In order to provide date NodeMCU connects with NTP server and receives UTC time, afterwards it calculates local date from it. I could use one of Internet services to grab the local date, but I was looking for solution that will remain stable for long time. Those services can change their API or just go offline, but NTP protocol will remain unchanged. In worst case you will have to change server name. Current implementation supports also failover through many different servers, so probably you will not have to bother with it soon ;)
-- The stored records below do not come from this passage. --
(** * AdventureForge: the story graph, its editor and its player

    A shallow embedding of the story document of AdventureForge
    (types.ts), of the handlers of [StoryEditor.tsx], [StoryPlayer.tsx]
    and [App.tsx] that read or write it, and the properties of the
    story-graph engine checked against them.

    Modelling conventions.
    - A [Record<string, StoryNode>] is a finite map [gmap string StoryNode].
    - The handlers write [const newStory = { ...story }] and then assign
      into [newStory.nodes]: the spread copies the top-level fields only,
      so [newStory.nodes] and [story.nodes] are one JavaScript object and
      the assignment is an in-place update seen through every alias.  The
      [nodes] field of a [Story] is therefore an object identity (a heap
      address) and the contents live in a [Heap].
    - [Date.now()] is an input of the handler that calls it.
    - [confirm(...)] is the boolean the user answers; [alert(...)] appends
      to the list of messages shown. *)

From Stdlib Require Import Ascii.
From stdpp Require Import base option list strings gmap pretty.

Open Scope string_scope.

(** ** Data model (types.ts) *)

Record Choice := mkChoice {
  choice_id : string;
  text : string;
  targetNodeId : string
}.

Record StoryNode := mkNode {
  node_id : string;
  title : string;
  content : string;
  choices : list Choice;
  isAiGenerated : option bool;
  imageUrl : option string
}.

(** [nodes] holds the identity of the [Record<string, StoryNode>] object;
    [story_id] and [imageStyle] are optional in documents that come from a
    file. *)
Record Story := mkStory {
  story_id : option string;
  name : string;
  nodes : nat;
  startNodeId : string;
  imageStyle : option string
}.

#[global] Instance Choice_eq_dec : EqDecision Choice.
Proof. solve_decision. Defined.
#[global] Instance StoryNode_eq_dec : EqDecision StoryNode.
Proof. solve_decision. Defined.
#[global] Instance Story_eq_dec : EqDecision Story.
Proof. solve_decision. Defined.

Abbreviation NodeMap := (gmap string StoryNode).
Abbreviation Heap := (gmap nat (gmap string StoryNode)).

(** Reading [story.nodes]: the object at that address. *)
Definition deref (h : Heap) (r : nat) : NodeMap := default ∅ (h !! r).

(** The part of the application state that every view shares: the heap,
    the [story] cell of [App] and the alerts shown so far. *)
Record App := mkApp {
  heap : Heap;
  story : Story;
  alerts : list string
}.

Definition doc_nodes (a : App) : NodeMap := deref (heap a) (nodes (story a)).

(** [handleUpdateStory] of App.tsx: the cell is replaced.  (Writing the
    document to local storage is outside the model.) *)
Definition handleUpdateStory (newStory : Story) (a : App) : App :=
  mkApp (heap a) newStory (alerts a).

(** [newStory.nodes[k] = v] for [newStory = { ...story }]. *)
Definition assignNode (s : Story) (k : string) (v : StoryNode) (a : App) : App :=
  mkApp (<[nodes s := <[k := v]> (deref (heap a) (nodes s))]> (heap a))
        (story a) (alerts a).

Definition alert (msg : string) (a : App) : App :=
  mkApp (heap a) (story a) (alerts a ++ [msg]).

(** Invariant 2 of the data model: the start node exists. *)
Definition start_valid (a : App) : Prop :=
  is_Some (doc_nodes a !! startNodeId (story a)).

(** JavaScript truthiness of an optional string: present and non-empty. *)
Definition truthy (o : option string) : bool :=
  match o with
  | Some s => bool_decide (s ≠ "")
  | None => false
  end.

(** [o || d] for an optional string [o]. *)
Definition or_else (o : option string) (d : string) : string :=
  match o with
  | Some s => if bool_decide (s ≠ "") then s else d
  | None => d
  end.

(** The [nodes] object is a plain object, made by an object literal or
    by [JSON.parse]: a read [nodes[k]] that finds no own property [k] goes
    on to [Object.prototype].  These are the names found there; each read
    yields a function (for [__proto__] the prototype object itself), which
    is truthy. *)
Definition Object_prototype : list string :=
  ["constructor"; "hasOwnProperty"; "isPrototypeOf"; "propertyIsEnumerable";
   "toLocaleString"; "toString"; "valueOf"; "__proto__"; "__defineGetter__";
   "__defineSetter__"; "__lookupGetter__"; "__lookupSetter__"].

Definition inherited (k : string) : bool := bool_decide (k ∈ Object_prototype).

(** A string without the separator ["-"]: what a printed number is. *)
Fixpoint no_dash (s : string) : Prop :=
  match s with
  | EmptyString => True
  | String a s' => a ≠ "-"%char ∧ no_dash s'
  end.

(** ** Graph query layer: orphan detection (StoryEditor.tsx, lines 73-79) *)

(** The body of the [linkedNodeIds] memo: every [targetNodeId] of every
    choice of every node. *)
Definition linkedNodeIds_of (m : NodeMap) : gset string :=
  list_to_set (map_to_list m ≫= λ kv, targetNodeId <$> choices kv.2).

(** ** The editor (StoryEditor.tsx) *)

Module Editor.

(** [linkedNodeIds] is a [useMemo] cell: the dependency it was computed
    for (the identity of [story.nodes]) and the cached set.  [crashed]
    records that a render threw, which unmounts the component tree. *)
Record State := mkState {
  app : App;
  selectedNodeId : option string;
  editNode : option StoryNode;
  linkedNodeIds : nat * gset string;
  crashed : bool
}.

Definition with_app (f : App → App) (st : State) : State :=
  mkState (f (app st)) (selectedNodeId st) (editNode st) (linkedNodeIds st)
          (crashed st).

Definition setEditNode (n : option StoryNode) (st : State) : State :=
  mkState (app st) (selectedNodeId st) n (linkedNodeIds st) (crashed st).

(** Mounting the component on the current document: the initial values of
    the [useState] cells and the first evaluation of the memo. *)
Definition mount (a : App) : State :=
  mkState a (Some (startNodeId (story a)))
          (doc_nodes a !! startNodeId (story a))
          (nodes (story a), linkedNodeIds_of (doc_nodes a))
          false.

(** A render: [useMemo] re-evaluates its body only when the dependency
    [story.nodes] is not identical to the one of the previous render. *)
Definition render (st : State) : State :=
  if decide (fst (linkedNodeIds st) = nodes (story (app st))) then st
  else mkState (app st) (selectedNodeId st) (editNode st)
               (nodes (story (app st)), linkedNodeIds_of (doc_nodes (app st)))
               (crashed st).

(** Line 342, evaluated for a node of the sidebar list. *)
Definition isOrphan (st : State) (node : StoryNode) : bool :=
  bool_decide (node_id node ≠ startNodeId (story (app st)))
  && negb (bool_decide (node_id node ∈ snd (linkedNodeIds st))).

(** [handleSelectNode], reading through the [story] of the handler's
    closure.  For an id that is not a key, [{ ...undefined }] is the empty
    object: the next render throws on [editNode.choices.map]. *)
Definition handleSelectNode (s : Story) (id : string) (st : State) : State :=
  match deref (heap (app st)) (nodes s) !! id with
  | Some n => mkState (app st) (Some id) (Some n) (linkedNodeIds st) (crashed st)
  | None => mkState (app st) (Some id) None (linkedNodeIds st) true
  end.

Definition handleSaveNode (st : State) : State :=
  match editNode st with
  | None => st
  | Some en =>
      let s := story (app st) in
      with_app (λ a, alert "Scene preserved in saga memory."
                       (handleUpdateStory s (assignNode s (node_id en) en a))) st
  end.

Definition newNodeId (now : N) : string := "node-" +:+ pretty now.

Definition newNode (now : N) : StoryNode :=
  mkNode (newNodeId now) "New Chapter" "A new thread begins..." [] None None.

Definition handleAddNode (now : N) (st : State) : State :=
  let s := story (app st) in
  handleSelectNode s (newNodeId now)
    (with_app (λ a, handleUpdateStory s
                      (assignNode s (newNodeId now) (newNode now) a)) st).

(** The cascade of [handleDeleteNode]: on the one [nodes] object, delete
    the key, then replace every remaining node's [choices] by its filter. *)
Definition pruneChoices (id : string) (n : StoryNode) : StoryNode :=
  mkNode (node_id n) (title n) (content n)
         (filter (λ c, targetNodeId c ≠ id) (choices n))
         (isAiGenerated n) (imageUrl n).

Definition deleteCascade (id : string) (m : NodeMap) : NodeMap :=
  pruneChoices id <$> delete id m.

Definition handleDeleteNode (confirmed : bool) (id : string) (st : State) : State :=
  let s := story (app st) in
  if decide (id = startNodeId s) then
    with_app (alert "The origin cannot be unmade.") st
  else if confirmed then
    handleSelectNode s (startNodeId s)
      (with_app (λ a, handleUpdateStory s
         (mkApp (<[nodes s := deleteCascade id (deref (heap a) (nodes s))]> (heap a))
                (story a) (alerts a))) st)
  else st.

Definition newChoice (now : N) (s : Story) : Choice :=
  mkChoice ("choice-" +:+ pretty now) "New Path" (startNodeId s).

Definition withChoices (cs : list Choice) (n : StoryNode) : StoryNode :=
  mkNode (node_id n) (title n) (content n) cs (isAiGenerated n) (imageUrl n).

Definition handleAddChoice (now : N) (st : State) : State :=
  match editNode st with
  | None => st
  | Some en =>
      setEditNode
        (Some (withChoices (choices en ++ [newChoice now (story (app st))]) en)) st
  end.

(** The remove button of choice [idx]:
    [editNode.choices.filter((_, i) => i !== idx)]. *)
Definition removeChoice (idx : nat) (st : State) : State :=
  match editNode st with
  | None => st
  | Some en => setEditNode (Some (withChoices (delete idx (choices en)) en)) st
  end.

(** The destination select of choice [idx] (lines 500-504):
    [newChoices[idx].targetNodeId = value] writes into the choice object at
    [idx], and the draft is replaced by a copy that holds the same choice
    objects.  A choice appended by [handleAddChoice] is a new object, held
    by the draft alone until the draft is saved, and this is the write for
    such a choice.  (A choice object that came with the selected scene is
    the document's own: there the write shows in the document at once.)
    Each select belongs to a choice of the draft, so [idx] is in range. *)
Definition setChoiceTarget (idx : nat) (value : string) (st : State) : State :=
  match editNode st with
  | None => st
  | Some en =>
      match choices en !! idx with
      | None => st
      | Some c =>
          setEditNode
            (Some (withChoices
                     (<[idx := mkChoice (choice_id c) (text c) value]> (choices en))
                     en)) st
      end
  end.

(** The user's actions on the editor and the event loop: a handler runs,
    then the component renders again; nothing runs once a render threw.
    (Typing into a choice's text or picking its destination, which write
    into the choice objects of the draft, are not among the actions.) *)
Inductive Event :=
  | SelectNode (id : string)
  | SaveNode
  | AddNode (now : N)
  | DeleteNode (confirmed : bool) (id : string)
  | AddChoice (now : N)
  | RemoveChoice (idx : nat).

Definition handle (ev : Event) (st : State) : State :=
  match ev with
  | SelectNode id => handleSelectNode (story (app st)) id st
  | SaveNode => handleSaveNode st
  | AddNode now => handleAddNode now st
  | DeleteNode c id => handleDeleteNode c id st
  | AddChoice now => handleAddChoice now st
  | RemoveChoice idx => removeChoice idx st
  end.

Definition dispatch (ev : Event) (st : State) : State :=
  if crashed st then st else render (handle ev st).

Definition run (evs : list Event) (st : State) : State :=
  foldl (λ st ev, dispatch ev st) st evs.

End Editor.

(** ** The player (StoryPlayer.tsx) *)

Module Player.

Record State := mkState {
  app : App;
  currentNodeId : string;
  history : list string;
  isGenerating : bool
}.

(** Mounting: [useState(story.startNodeId)], [useState([story.startNodeId])]. *)
Definition mount (a : App) : State :=
  mkState a (startNodeId (story a)) [startNodeId (story a)] false.

(** [story.nodes[currentNodeId]], as the node stored under that key.
    (For an id that is no key but a name [nodes] inherits, the read gives
    a function instead of [undefined] and the render throws on it rather
    than showing nothing; no choice of a document without dangling choices
    leads there.) *)
Definition currentNode (st : State) : option StoryNode :=
  doc_nodes (app st) !! currentNodeId st.

Definition handleChoice (targetId : string) (st : State) : State :=
  mkState (app st) targetId (history st ++ [targetId]) (isGenerating st).

Definition handleStepBack (st : State) : State :=
  if decide (List.length (history st) ≤ 1)%nat then st
  else
    let newHistory := removelast (history st) in
    mkState (app st) (default (currentNodeId st) (last newHistory))
            newHistory (isGenerating st).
Getting the weather was a bit tricky, because I had to find an API that will return response small enough so it could be parsed by NodeMCU. I've decided to use yahoo weather. They provide nice REST API with small and simple response. Hopefully they will keep interfaces stable for long time.....
First you have to build the display, I've already described it in this post: Arduino LED Display. You can use the same pin numbers on Mega, so that you will not have to alter software.
After the display is ready, you should connect ESP8266 and photoresistor. Schematic below contains all hardware elements together:
The area on right top corner is the display itself - 8x3 LED modules. Each single module exposes 3 PINs, those are MAX 72xxx PINs responsible for communication over SPI.
Here you will find exact schematic of single module including SPI PINs:
Next one is just another representation:
Those last two schematics can be found here: https://github.com/maciejmiklas/LEDDisplay/tree/master/doc/fritzing
Now it's time to build a software.
You need to compile this project https://github.com/maciejmiklas/LEDClock and upload into Arduino.
Here is a compiled software for those with the same hardware setup.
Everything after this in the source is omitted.